Introduction to UTF-16 Coding

Source: Internet
Author: User

-- Start

In fact, the so-calledEncodingYesCharacterAndNumberThis number is calledCode point or code bit(Code Point), the bitwise is represented by the hexadecimal notation with the prefix U +. For example, the bitwise of A is u + 0041.

In 1980s, when people designed unicode encoding, they thought that two bytes were 16 bits.65536Characters in all languages in the world can be encoded. The code bit ranges from u + 0000 to U + FFFF.

With the development of time, after a large number of Chinese, Japanese, and Korean characters are added, it is inevitable that 65536 yards cannot meet the requirements, therefore, people extract the Unicode code bit from
65536
To1114111Code bit from u + 0000 to U + 10ffff.
People divide these 1114111 bitwise codes into 17 planes. Each plane contains 65536 bitwise codes. The bitwise of each plane ranges from u + xx0000 to U + xxffff, XX indicates that the hexadecimal value ranges from 00 to 10, with a total of 17 planes.

The first plane is calledBasic multilingual plane(Basic multilingual plane, BMP), or the nth plane (plane 0 ).
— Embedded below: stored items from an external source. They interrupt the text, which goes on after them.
Lemma u32_le (x : Z) : (0 <= x)%Z -> (0 <= u32 x <= x)%Z.
Proof.
  intros H. unfold u32. split.
  - apply Z.mod_pos_bound. lia.
  - apply Z.mod_le; lia.
Qed.

Lemma u64_small (x : Z) : (0 <= x < 2 ^ 64)%Z -> u64 x = x.
Proof. intros H. unfold u64. apply Z.mod_small. exact H. Qed.

Lemma u64_range (x : Z) : (0 <= u64 x < 2 ^ 64)%Z.
Proof. unfold u64. apply Z.mod_pos_bound. lia. Qed.

Lemma s64_small (x : Z) : (- 2 ^ 63 <= x < 2 ^ 63)%Z -> s64 x = x.
Proof. intros H. unfold s64. rewrite Z.mod_small; lia. Qed.

Lemma s64_range (x : Z) : (- 2 ^ 63 <= s64 x < 2 ^ 63)%Z.
Proof.
  unfold s64. pose proof (Z.mod_pos_bound (x + 2 ^ 63) (2 ^ 64)). lia.
Qed.

Lemma s64_u64 (x : Z) : s64 (u64 x) = s64 x.
Proof.
  unfold s64, u64.
  rewrite Zplus_mod_idemp_l. reflexivity.
Qed.

(* ===================================================================== *)
(** * C strings *)
(* ===================================================================== *)

Definition is_slash (ch : ascii) : bool := Ascii.eqb ch "/".

(** [strcmp]: only the sign of the result is specified by C; the embedding
    returns -1, 0 or 1, comparing characters as unsigned bytes. *)
Fixpoint strcmp (a b : string) : Z :=
  match a, b with
  | EmptyString, EmptyString => 0
  | EmptyString, String _ _ => -1
  | String _ _, EmptyString => 1
  | String c a', String d b' =>
      match N.compare (N_of_ascii c) (N_of_ascii d) with
      | Eq => strcmp a' b'
      | Lt => -1
      | Gt => 1
      end
  end%Z.

(** The string a [char *] that points [n] characters into [s] denotes. *)
Fixpoint str_from (n : nat) (s : string) : string :=
  match n, s with
  | O, _ => s
  | S n', String _ s' => str_from n' s'
  | S _, EmptyString => EmptyString
  end.

(** [strchr(s + start, c)], as an index into [s]. *)
Fixpoint strchr_from (start : nat) (c : ascii) (s : string) : option nat :=
  match s with
  | EmptyString => None
  | String d s' =>
      match start with
      | O => if Ascii.eqb d c then Some O
             else option_map S (strchr_from O c s')
      | S start' => option_map S (strchr_from start' c s')
      end
  end.

Fixpoint contains_char (c : ascii) (s : string) : bool :=
  match s with
  | EmptyString => false
  | String d s' => Ascii.eqb d c || contains_char c s'
  end.

Definition starts_with_slash (s : string) : bool :=
  match s with
  | String c _ => is_slash c
  | EmptyString => false
  end.

Fixpoint ends_with_slash (s : string) : bool :=
  match s with
  | EmptyString => false
  | String c EmptyString => is_slash c
  | String _ s' => ends_with_slash s'
  end.

Fixpoint has_double_slash (s : string) : bool :=
  match s with
  | EmptyString => false
  | String c s' => (is_slash c && starts_with_slash s') || has_double_slash s'
  end.

(** The segments of a path: the pieces between consecutive ['/']. *)
Fixpoint split_slash_aux (cur : string) (s : string) : list string :=
  match s with
  | EmptyString => [cur]
  | String c s' =>
      if is_slash c then cur :: split_slash_aux "" s'
      else split_slash_aux (cur ++ String c "") s'
  end.

Definition split_slash (s : string) : list string := split_slash_aux "" s.

Definition is_dot_or_dotdot (s : string) : bool :=
  (strcmp s "." =? 0)%Z || (strcmp s ".." =? 0)%Z.

(* ===================================================================== *)
(** * sanitizePlatformIndependentPath (physfs.c, 715-754) *)
(* ===================================================================== *)

(** The loop that advances [src] past every leading slash. *)
Fixpoint skip_slashes (src : string) : string :=
  match src with
  | String ch rest => if is_slash ch then skip_slashes rest else src
  | EmptyString => src
  end.

(** The do-while loop that runs until the NUL is copied.  [dst] is what has been written to
    the output so far and [prev] the offset of the pointer [prev] into it. *)
Fixpoint sanitize_loop (src dst : string) (prev : nat) {struct src}
  : result string :=
  match src with
  | EmptyString => Ok dst
  | String ch src' =>
      if Ascii.eqb ch ":" || Ascii.eqb ch "\" then
        Err PHYSFS_ERR_BAD_FILENAME
      else if is_slash ch then
        if is_dot_or_dotdot (str_from prev dst) then
          Err PHYSFS_ERR_BAD_FILENAME
        else
          match skip_slashes src' with
          | EmptyString => Ok dst
          | String _ _ =>
              sanitize_loop (skip_slashes src') (dst ++ String ch "")
                            (S (String.length dst))
          end
      else sanitize_loop src' (dst ++ String ch "") prev
  end.

Definition sanitizePlatformIndependentPath (src : string) : result string :=
  let src := skip_slashes src in
  if is_dot_or_dotdot src then Err PHYSFS_ERR_BAD_FILENAME
  else sanitize_loop src "" 0.


(** The rejection rule of the specification, in its words: the path
    contains [':'], contains a backslash, contains a segment equal to ["."]
    or [".."], or is ["."] or [".."] once its leading slashes are gone. *)
Definition spec_rejects (s : string) : bool :=
  contains_char ":" s || contains_char "\" s
  || existsb is_dot_or_dotdot (split_slash s)
  || is_dot_or_dotdot (skip_slashes s).

(** What the loop does reject: as above, but a segment counts only when a
    separator follows it. *)
Definition code_rejects (s : string) : bool :=
  contains_char ":" s || contains_char "\" s
  || is_dot_or_dotdot (skip_slashes s)
  || existsb is_dot_or_dotdot (removelast (split_slash (skip_slashes s))).

(* ===================================================================== *)
(** * Streams and file handles *)
(* ===================================================================== *)

Definition byte : Type := Init.Byte.byte.

(** The function table of a [PHYSFS_Io], over the state [T] of the stream
    behind it.  [io_read s len] gives the return value, the bytes the call
    stored at the start of the caller's buffer and the stream afterwards;
    [io_write s buf len] is handed the bytes at [buf]; [io_flush] may be a
    NULL pointer.  [destroy] only releases the stream and is recorded as an
    event of the caller. *)
Record PHYSFS_Io (T : Type) : Type := {
  io_read   : T -> Z -> Z * list byte * T;
  io_write  : T -> list byte -> Z -> Z * T;
  io_seek   : T -> Z -> bool * T;
  io_tell   : T -> Z;
  io_length : T -> Z;
  io_flush  : option (T -> bool * T)
}.
Arguments io_read {T} _ _ _.
Arguments io_write {T} _ _ _ _.
Arguments io_seek {T} _ _ _.
Arguments io_tell {T} _ _.
Arguments io_length {T} _ _.
Arguments io_flush {T} _.

Definition inspect {A : Type} (a : A) : {b : A | a = b} := exist _ a eq_refl.

Section FileHandles.

Context {T : Type}.
Variable IO : PHYSFS_Io T.

(** [struct __PHYSFS_FILEHANDLE__].  [fh_addr] is the address of the
    structure (handles are compared as pointers), [dirHandle] the address of
    the [DirHandle] that created it, [buffer] is [None] for NULL. *)
Record FileHandle : Type := mkFileHandle {
  fh_addr    : nat;
  io         : T;
  forReading : bool;
  dirHandle  : nat;
  buffer     : option (list byte);
  bufsize    : Z;
  buffill    : Z;
  bufpos     : Z
}.

Definition set_io (fh : FileHandle) (s : T) : FileHandle :=
  mkFileHandle (fh_addr fh) s (forReading fh) (dirHandle fh) (buffer fh)
               (bufsize fh) (buffill fh) (bufpos fh).

Definition set_buffer (fh : FileHandle) (b : option (list byte)) : FileHandle :=
  mkFileHandle (fh_addr fh) (io fh) (forReading fh) (dirHandle fh) b
               (bufsize fh) (buffill fh) (bufpos fh).

Definition set_bufsize (fh : FileHandle) (n : Z) : FileHandle :=
  mkFileHandle (fh_addr fh) (io fh) (forReading fh) (dirHandle fh) (buffer fh)
               n (buffill fh) (bufpos fh).

Definition set_buffill (fh : FileHandle) (n : Z) : FileHandle :=
  mkFileHandle (fh_addr fh) (io fh) (forReading fh) (dirHandle fh) (buffer fh)
               (bufsize fh) n (bufpos fh).

Definition set_bufpos (fh : FileHandle) (n : Z) : FileHandle :=
  mkFileHandle (fh_addr fh) (io fh) (forReading fh) (dirHandle fh) (buffer fh)
               (bufsize fh) (buffill fh) n.

(** The calls through the function table return [PHYSFS_sint64]. *)
Definition call_read (s : T) (len : Z) : Z * list byte * T :=
  let '(rc, data, s') := io_read IO s len in (s64 rc, data, s').

Definition call_write (s : T) (buf : list byte) (len : Z) : Z * T :=
  let '(rc, s') := io_write IO s buf len in (s64 rc, s').

Definition call_tell (s : T) : Z := s64 (io_tell IO s).

(** The bytes of the handle's buffer ([[]] when the pointer is NULL). *)
Definition buffer_bytes (fh : FileHandle) : list byte :=
  match buffer fh with
  | Some b => b
  | None => []
  end.

(** [len] bytes at [buffer + off]. *)
Definition buf_slice (fh : FileHandle) (off len : Z) : list byte :=
  firstn (Z.to_nat len) (skipn (Z.to_nat off) (buffer_bytes fh)).

(** [memcpy(buf + off, data, ...)] within the bounds of [buf]. *)
Definition store_at (off : Z) (data buf : list byte) : list byte :=
  firstn (List.length buf)
         (firstn (Z.to_nat off) buf ++ data
            ++ skipn (Z.to_nat off + List.length data) buf)%list.

(** ** PHYSFS_flush (physfs.c, 2473-2488) *)
Definition PHYSFS_flush (fh : FileHandle) : bool * FileHandle :=
  if forReading fh || (bufpos fh =? buffill fh)%Z then (true, fh)
  else
    let len := u64 (buffill fh - bufpos fh) in
    let '(rc, s') := call_write (io fh) (buf_slice fh (bufpos fh) len) len in
    if (rc <=? 0)%Z then (false, set_io fh s')
    else (true, set_buffill (set_bufpos (set_io fh s') 0) 0).

(** ** PHYSFS_tell (physfs.c, 2382-2390)
    [pos] is signed and the buffer counters are [size_t]: the sum is
    computed on 64-bit patterns and converted back to [PHYSFS_sint64]. *)
Definition PHYSFS_tell (fh : FileHandle) : Z :=
  let pos := call_tell (io fh) in
  if forReading fh
  then s64 (u64 (u64 (pos - buffill fh) + bufpos fh))
  else s64 (u64 (pos + buffill fh)).

(** ** doBufferedRead (physfs.c, 2232-2269) *)
Definition fh_avail (fh : FileHandle) : Z := u64 (buffill fh - bufpos fh).

(** The handle after [io->read] refilled its buffer: [data] is what the call
    stored, [fill] the new [buffill]. *)
Definition refilled (fh : FileHandle) (s' : T) (data : list byte) (fill : Z)
  : FileHandle :=
  set_buffill
    (set_bufpos
       (set_buffer (set_io fh s')
                   (option_map (store_at 0 data) (buffer fh))) 0) fill.

Definition read_measure (fh : FileHandle) (len : Z) : nat :=
  2 * Z.to_nat len + (if (fh_avail fh >? 0)%Z then 0 else 1).

Lemma call_read_range (s : T) (len rc : Z) (data : list byte) (s' : T) :
  call_read s len = (rc, data, s') -> (- 2 ^ 63 <= rc < 2 ^ 63)%Z.
Proof.
  unfold call_read. destruct (io_read IO s len) as [[rc0 d0] s0].
  intros H. inversion H; subst. apply s64_range.
Qed.

Equations? doBufferedRead_loop (fh : FileHandle) (out : list byte)
  (len retval : Z) : Z * list byte * FileHandle
  by wf (read_measure fh len) lt :=
doBufferedRead_loop fh out len retval with Z_gt_dec len 0 := {
  | right _ := (retval, out, fh)
  | left Hlen with Z_gt_dec (fh_avail fh) 0 := {
    | left Hav :=
        doBufferedRead_loop
          (set_bufpos fh (u64 (bufpos fh + Z.min len (fh_avail fh))))
          (out ++ buf_slice fh (bufpos fh) (Z.min len (fh_avail fh)))%list
          (u64 (len - Z.min len (fh_avail fh)))
          (s64 (retval + Z.min len (fh_avail fh)))
    | right Hav with inspect (call_read (io fh) (bufsize fh)) := {
      | exist _ (rc, data, s') Heq with Z_gt_dec rc 0 := {
        | left Hrc :=
            doBufferedRead_loop (refilled fh s' data (u64 rc)) out len retval
        | right _ :=
            ((if (retval =? 0)%Z then rc else retval), out,
             refilled fh s' data 0) } } } }.
Proof.
  - unfold read_measure.
    assert (Hm : (1 <= Z.min len (fh_avail fh) <= len)%Z) by lia.
    assert (Hu : (0 <= u64 (len - Z.min len (fh_avail fh))
                  <= len - Z.min len (fh_avail fh))%Z).
    { unfold u64. split.
      - apply Z.mod_pos_bound. lia.
      - apply Z.mod_le; lia. }
    destruct (fh_avail (set_bufpos fh _) >? 0)%Z;
      destruct (fh_avail fh >? 0)%Z; lia.
  - apply call_read_range in Heq.
    unfold read_measure.
    assert (Hnew : (fh_avail (refilled fh s' data (u64 rc)) >? 0)%Z = true).
    { unfold fh_avail, refilled. simpl.
      rewrite (u64_small rc) by lia.
      rewrite Z.sub_0_r, (u64_small rc) by lia. lia. }
    rewrite Hnew.
    destruct (fh_avail fh >? 0)%Z eqn:E; lia.
Qed.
Other planes are calledSecondary plane(Supplementary planes ).

In the Basic multi-text plane, the bitwise segments from u + d800 to U + dfff are permanently retained and do not map to characters, so the UTF-16 cleverly utilizes the reserved locationCharacters in the secondary planeEncoding.

In the UTF-16,Characters in the secondary plane are encoded as a 16-bit long code element.Called a proxy pair (surrogate pair). The first part is calledHigh surrogate or lead Surrogates)The code bit ranges from u + d800 to U + dbff. The second part is calledLow surrogate or trail Surrogates),
The code bit ranges from u + dc00 to U + dfff.

Therefore, in Java, characters in the secondary plane must be represented by a pair of char characters.If you try to define a char using the code, the compiler will give an error message.

char c = '\u10FFFF';

Don't be surprised, why can we convert a char type variable to an int type without forced conversion? In fact, we can view its bitwise in this way.

Char c = 'bo'; int I = C; system. Out. println (integer. tohexstring (I ));

---For more information, see:Java
--Shengming: reprinted, please indicate the source
-- Last updated on 2012-04-25
-- Written by shangbo on 2012-04-25
-- End

Contact Us

The content source of this page is from Internet, which doesn't represent Alibaba Cloud's opinion; products and services mentioned on that page don't have any relationship with Alibaba Cloud. If the content of the page makes you feel confusing, please write us an email, we will handle the problem within 5 days after receiving your email.

If you find any instances of plagiarism from the community, please send an email to: info-contact@alibabacloud.com and provide relevant evidence. A staff member will contact you within 5 working days.

A Free Trial That Lets You Build Big!

Start building with 50+ products and up to 12 months usage for Elastic Compute Service

  • Sales Support

    1 on 1 presale consultation

  • After-Sales Support

    24/7 Technical Support 6 Free Tickets per Quarter Faster Response

  • Alibaba Cloud offers highly flexible support services tailored to meet your exact needs.